··· EXCERPTED RECORDS ···

(** Step 3: the brackets are consumed in table order. *)
Fixpoint step3 (bs : list TaxBracket) (remaining totalTax : num)
  (breakdown : list Entry) : num * list Entry :=
  match bs with
  | [] => (totalTax, breakdown)
  | b :: rest =>
      if remaining <=? of_Z 0 then (totalTax, breakdown)
      else
        let amountInBracket :=
          match limit b with
          | None => remaining
          | Some l => Math_min remaining l
          end in
        let bracketTax := amountInBracket * rate b in
        step3 rest (remaining - amountInBracket) (totalTax + bracketTax)
          (breakdown ++
           [ {| label := bracket_label (limit b);
                taxedAmount := amountInBracket;
                taxForBracket := bracketTax |} ])
  end.

Definition compute (grossIncome : num) (rates : TaxRates) : Result :=
  let mandatoryDeduction := grossIncome * ssnitRate rates in
  let taxableIncome := grossIncome - mandatoryDeduction in
  let '(totalTax, breakdown) :=
    step3 (brackets rates) taxableIncome (of_Z 0) [] in
  {| mandatoryDeduction := mandatoryDeduction;
     taxableIncome := taxableIncome;
     totalTax := totalTax;
     netIncome := taxableIncome - totalTax;
     breakdown := breakdown |}.

Definition to_entry (e : Entry) : BreakdownEntry :=
  {| bracket := label e; amount := taxedAmount e; tax := taxForBracket e |}.

End Steps.
End Reference.

(** ** [fetchLatestTaxRates] *)

Inductive JsError : Type :=
| TypeError
| SyntaxError
| ServiceError (message : string).

(** The outcome of evaluating an expression that may throw. *)
Inductive Completion (A : Type) : Type :=
| Normal (a : A)
| Throw (e : JsError).

Arguments Normal {A} a.
Arguments Throw {A} e.

Definition bind {A B : Type} (c : Completion A) (k : A -> Completion B) :
  Completion B :=
  match c with
  | Normal a => k a
  | Throw e => Throw e
  end.

Notation "x <- c ;; k" := (bind c (fun x => k))
  (at level 61, c at next level, right associativity).

Section Provider.
Context {N : JsNumber}.
Local Open Scope js_scope.
Local Open Scope string_scope.

(** Values as they exist at run time, where the annotation [TaxRates] is
    gone: what [JSON.parse] returns and what the promise resolves to. *)
#[warnings="-register-all"] Inductive JsValue : Type :=
| JsUndefined
| JsNull
| JsBool (b : bool)
| JsNum (x : num)
| JsString (s : string)
| JsArray (items : list JsValue)
| JsObject (props : list (string * JsValue)).

Fixpoint lookup (k : string) (props : list (string * JsValue)) : JsValue :=
  match props with
  | [] => JsUndefined
  | (k', v) :: rest => if String.eqb k k' then v else lookup k rest
  end.

(** [v.k] for the property names the code reads ([brackets], [ssnitRate],
    [year], [source]): a [TypeError] on [null] and [undefined], [undefined]
    on a primitive or an array. *)
Definition get (v : JsValue) (k : string) : Completion JsValue :=
  match v with
  | JsUndefined | JsNull => Throw TypeError
  | JsObject props => Normal (lookup k props)
  | _ => Normal JsUndefined
  end.

Definition truthy (v : JsValue) : bool :=
  match v with
  | JsUndefined | JsNull => false
  | JsBool b => b
  | JsNum x => (x <? of_Z 0)%js || (of_Z 0 <? x)%js
  | JsString s => negb (String.eqb s "")
  | JsArray _ | JsObject _ => true
  end.

(** [a || b] *)
Definition js_or (a b : JsValue) : JsValue := if truthy a then a else b.

Definition Array_isArray (v : JsValue) : bool :=
  match v with
  | JsArray _ => true
  | _ => false
  end.

Definition bracket_to_js (b : TaxBracket) : JsValue :=
  JsObject [ ("limit", match limit b with Some l => JsNum l | None => JsNull end);
             ("rate", JsNum (rate b)) ].
(** [__init__] leaves the world fresh: when [main] starts the pool, the
    dict is empty and only [main] has used the transport. *)
Lemma init_keeps_world_fresh args w :
  fresh_world w →
  fresh_world (run api MainThread (__init__ IntelHex_load args) w).2.
Proof.
  intros [Hdict Htrace].
  assert (Hgrow : ∀ evs,
            Forall (fun e => event_thread e = MainThread ∧ event_handle e = next_handle w) evs →
            fresh_world (World (S (next_handle w)) (nRF5_instances w) (trace w ++ evs))).
  { intros evs Hevs. split; [done|]. simpl. apply Forall_app. split.
    - eapply Forall_impl; [exact Htrace|]. intros e [? ?]. split; [done | lia].
    - eapply Forall_impl; [exact Hevs|]. intros e [? ->]. split; [done | lia]. }
  assert (Hrest : ∀ l w1, fresh_world w1 →
            fresh_world (run api MainThread
                           (hex_file ← lift (IntelHex_load (args_file args));
                            mret {| erase_all := args_eraseall args;
                                    family := init_family args;
                                    file := args_file args;
                                    sectors_erase := args_sectorserase args;
                                    sectors_and_uicr_erase := args_sectorsanduicrerase args;
                                    snrs := l;
                                    systemreset := args_systemreset args;
                                    verify := args_verify args;
                                    PAGE_SIZE := init_PAGE_SIZE (init_family args);
                                    hex_file := hex_file |}) w1).2).
  { intros l w1 Hw1. rewrite run_bind. by destruct (IntelHex_load (args_file args)). }
  unfold __init__. rewrite run_bind. unfold init_snrs.
  destruct (not_list (args_snrs args)); [|by apply Hrest].
  unfold MultiAPI. rewrite run_bind. cbn [run].
  rewrite run_call. cbn [trace next_handle nRF5_instances].
  destruct (api _ _ open).
  2: { cbn [snd]. rewrite <- app_assoc. apply Hgrow. by repeat constructor. }
  rewrite run_call. cbn [trace next_handle nRF5_instances].
  destruct (api _ _ enum_emu_snr) as [found|].
  2: { cbn [snd]. rewrite <- !app_assoc. apply Hgrow. by repeat constructor. }
  rewrite run_call. cbn [trace next_handle nRF5_instances].
  destruct (api _ _ close).
  2: { cbn [snd]. rewrite <- !app_assoc. apply Hgrow. by repeat constructor. }
  cbn [run mret prog_mret]. apply Hrest.
  rewrite <- !app_assoc. apply Hgrow. by repeat constructor.
Qed.

End Resolution.

(** C8, as the code has it.  A non-empty explicit target list is taken
    unchanged (same order, duplicates kept) and the transport is not
    touched.  For an empty or absent list, [__init__] constructs a
    scratch [MultiAPI] for the fixed family ['NRF51'] (whatever family
    the request names), opens it, takes the enumerated serial numbers as
    the targets and closes it; every call the pool makes afterwards is a
    worker's, so the scratch session is closed before any programming
    begins. *)
Theorem target_resolution
    (api : transport) (IntelHex_load : string → result IntelHex)
    (args : Namespace) (w : world) :
  (∀ l, args_snrs args = Some l → l ≠ [] →
     run api MainThread (init_snrs args) w = (Ok l, w) ∧
     ∀ nRF w', run api MainThread (__init__ IntelHex_load args) w = (Ok nRF, w') →
               snrs nRF = l ∧ w' = w) ∧
  (not_list (args_snrs args) = true →
     let h := next_handle w in
     let tr1 := trace w ++ [EvNew MainThread h lit_NRF51] in
     let tr2 := tr1 ++ [EvCall MainThread h open] in
     let tr3 := tr2 ++ [EvCall MainThread h enum_emu_snr] in
     let tr4 := tr3 ++ [EvCall MainThread h close] in
     ∀ found,
       is_ok (api tr1 h open) = true →
       api tr2 h enum_emu_snr = Ok found →
       is_ok (api tr3 h close) = true →
       run api MainThread (init_snrs args) w
         = (Ok found, World (S h) (nRF5_instances w) tr4) ∧
       ∀ nRF w', run api MainThread (__init__ IntelHex_load args) w = (Ok nRF, w') →
         snrs nRF = found ∧ w' = World (S h) (nRF5_instances w) tr4 ∧
         ∀ schedule, ∃ evs,
           trace (pool_map api nRF schedule w').2 = tr4 ++ evs ∧
           Forall (fun e => is_worker (event_thread e) = true) evs).
Proof.
  split.
  - intros l Hl Hne.
    assert (Hrun : run api MainThread (init_snrs args) w = (Ok l, w)).
    { unfold init_snrs. rewrite Hl. by destruct l. }
    split; [done|]. intros nRF w' Hinit.
    apply init_keeps_resolved_targets in Hinit. rewrite Hrun in Hinit.
    by injection Hinit as <- <-.
  - intros Hnot h tr1 tr2 tr3 tr4 found Hopen Henum Hclose.
    pose proof (init_snrs_enumerates api args w found Hnot Hopen Henum Hclose) as Hrun.
    fold h tr1 tr2 tr3 tr4 in Hrun. split; [done|]. intros nRF w' Hinit.
    apply init_keeps_resolved_targets in Hinit. rewrite Hrun in Hinit.
    injection Hinit as <- <-. split; [done|]. split; [done|].
    intros schedule. unfold pool_map.
    destruct (run_pool_trace api schedule (initial_pool nRF)
                (World (S h) (nRF5_instances w) tr4)) as (evs & Htr & Hevs).
    exists evs. split; [|done].
    by destruct (run_pool api schedule _ _).
Qed.

(** Both cases on the two-probe transport: targets given, and not. *)
Lemma target_resolution_witness :
  run probes_ok MainThread (init_snrs (example_args None (Some [7; 7; 3]))) initial_world
  = (Ok [7; 7; 3], initial_world) ∧
  run probes_ok MainThread (init_snrs (example_args None None)) initial_world
  = (Ok [111; 222],
     World 1 ∅ [EvNew MainThread 0 lit_NRF51; EvCall MainThread 0 open;
                EvCall MainThread 0 enum_emu_snr; EvCall MainThread 0 close]).
Proof.
  split.
  - apply (proj1 (target_resolution probes_ok example_load
                    (example_args None (Some [7; 7; 3])) initial_world) [7; 7; 3]);
      [reflexivity | discriminate].
  - apply (proj2 (target_resolution probes_ok example_load
                    (example_args None None) initial_world) eq_refl [111; 222]);
      reflexivity.
Defined.

(** C8, as stated, fails.  The request names family NRF52 and no
    targets: the enumeration session is constructed for ['NRF51'], not
    for the family of the request. *)
Lemma enumeration_ignores_family :
  ∃ nRF w,
    run probes_ok MainThread
      (__init__ example_load (example_args (Some (PyStr 23 "NRF52")) None)) initial_world
    = (Ok nRF, w) ∧
    str_val (family nRF) = "NRF52" ∧
    trace w = [EvNew MainThread 0 lit_NRF51; EvCall MainThread 0 open;
               EvCall MainThread 0 enum_emu_snr; EvCall MainThread 0 close] ∧
    py_eq lit_NRF51 (family nRF) = false.
Proof. eexists _, _. repeat split; reflexivity. Qed.

(** ** The erase loop in the worker *)

Section EraseLoop.

Variable api : transport.

Lemma erased_pages_app tr evs :
  erased_pages (tr ++ evs) = erased_pages tr ++ erased_pages evs.
Proof. unfold erased_pages. apply omap_app. Qed.

Lemma erased_pages_none evs :
  Forall (event_calls not_erase_page) evs → erased_pages evs = [].
Proof.
  induction 1 as [|e evs He _ IH]; [done|]. unfold erased_pages in *.
  destruct e as [|t h []]; simpl in *; try done. by destruct (He addr).
Qed.

(** A program that cannot call [erase_page] erases nothing. *)
Lemma no_erase_run {A} t (p : prog A) w :
  calls_only not_erase_page p →
  erased_pages (trace (run api t p w).2) = erased_pages (trace w).
Proof.
  intros Hp. destruct (calls_only_run api not_erase_page t p w Hp) as (evs & -> & Hevs).
  by rewrite erased_pages_app, (erased_pages_none evs), app_nil_r.
Qed.

(** The loop of lines 120-121, when it returns, has erased the pages it
    was given, in order. *)
Lemma erase_loop_run device PAGE_SIZE pages t : ∀ w w',
  run api t (for_each pages (fun page =>
               h ← nRF5_instances_get device;
               call h (erase_page (page * PAGE_SIZE)) ;; mret tt)) w = (Ok tt, w') →
  erased_pages (trace w') = erased_pages (trace w) ++ map (fun page => page * PAGE_SIZE) pages.
Proof.
  induction pages as [|page pages IH]; intros w w' Hrun; cbn [for_each] in Hrun.
  - injection Hrun as <-. by rewrite app_nil_r.
  - rewrite run_bind, run_get in Hrun.
    destruct (nRF5_instances w !! device) as [h|]; [|done].
    rewrite run_call in Hrun. destruct (api (trace w) h _); [|done].
    cbn [run mret prog_mret] in Hrun. apply IH in Hrun. rewrite Hrun.
    cbn [trace map]. by rewrite erased_pages_app, <- app_assoc.
Qed.

End EraseLoop.

(** X1.  With [--sectorserase] or [--sectorsanduicrerase], a pass of the
    segment loop that returns has called [erase_page] on exactly the
    addresses of [erase_plan], in that order, and on nothing else. *)
Theorem segment_erase_follows_plan
    (api : transport) (self : nRF5MultiFlash) (device : Z) (t : thread)
    (start_addr end_addr : Z) (w w' : world) :
  sectors_erase self || sectors_and_uicr_erase self = true →
  run api t (program_segment self device (start_addr, end_addr)) w = (Ok tt, w') →
  erased_pages (trace w')
  = erased_pages (trace w) ++ erase_plan (PAGE_SIZE self) start_addr end_addr.
Proof.
  intros Herase Hrun. unfold program_segment in Hrun. rewrite Herase in Hrun.
  rewrite run_bind in Hrun. unfold when at 1 in Hrun.
  match type of Hrun with context [run api t (for_each ?l ?b) w] =>
    destruct (run api t (for_each l b) w) as [[[]|e] w1] eqn:Hloop; [|done]
  end.
  apply erase_loop_run in Hloop. unfold erase_plan. rewrite <- Hloop.
  match type of Hrun with run api t ?p w1 = _ =>
    assert (Hp : calls_only not_erase_page p)
      by (repeat calls_only_step; by intros ?);
    pose proof (no_erase_run api t p w1 Hp) as Hrest
  end.
  rewrite Hrun in Hrest. done.
Qed.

···

Copy down every line of the entries containing the word "Fixpoint".

Fixpoint step3 (bs : list TaxBracket) (remaining totalTax : num)
Fixpoint lookup (k : string) (props : list (string * JsValue)) : JsValue :=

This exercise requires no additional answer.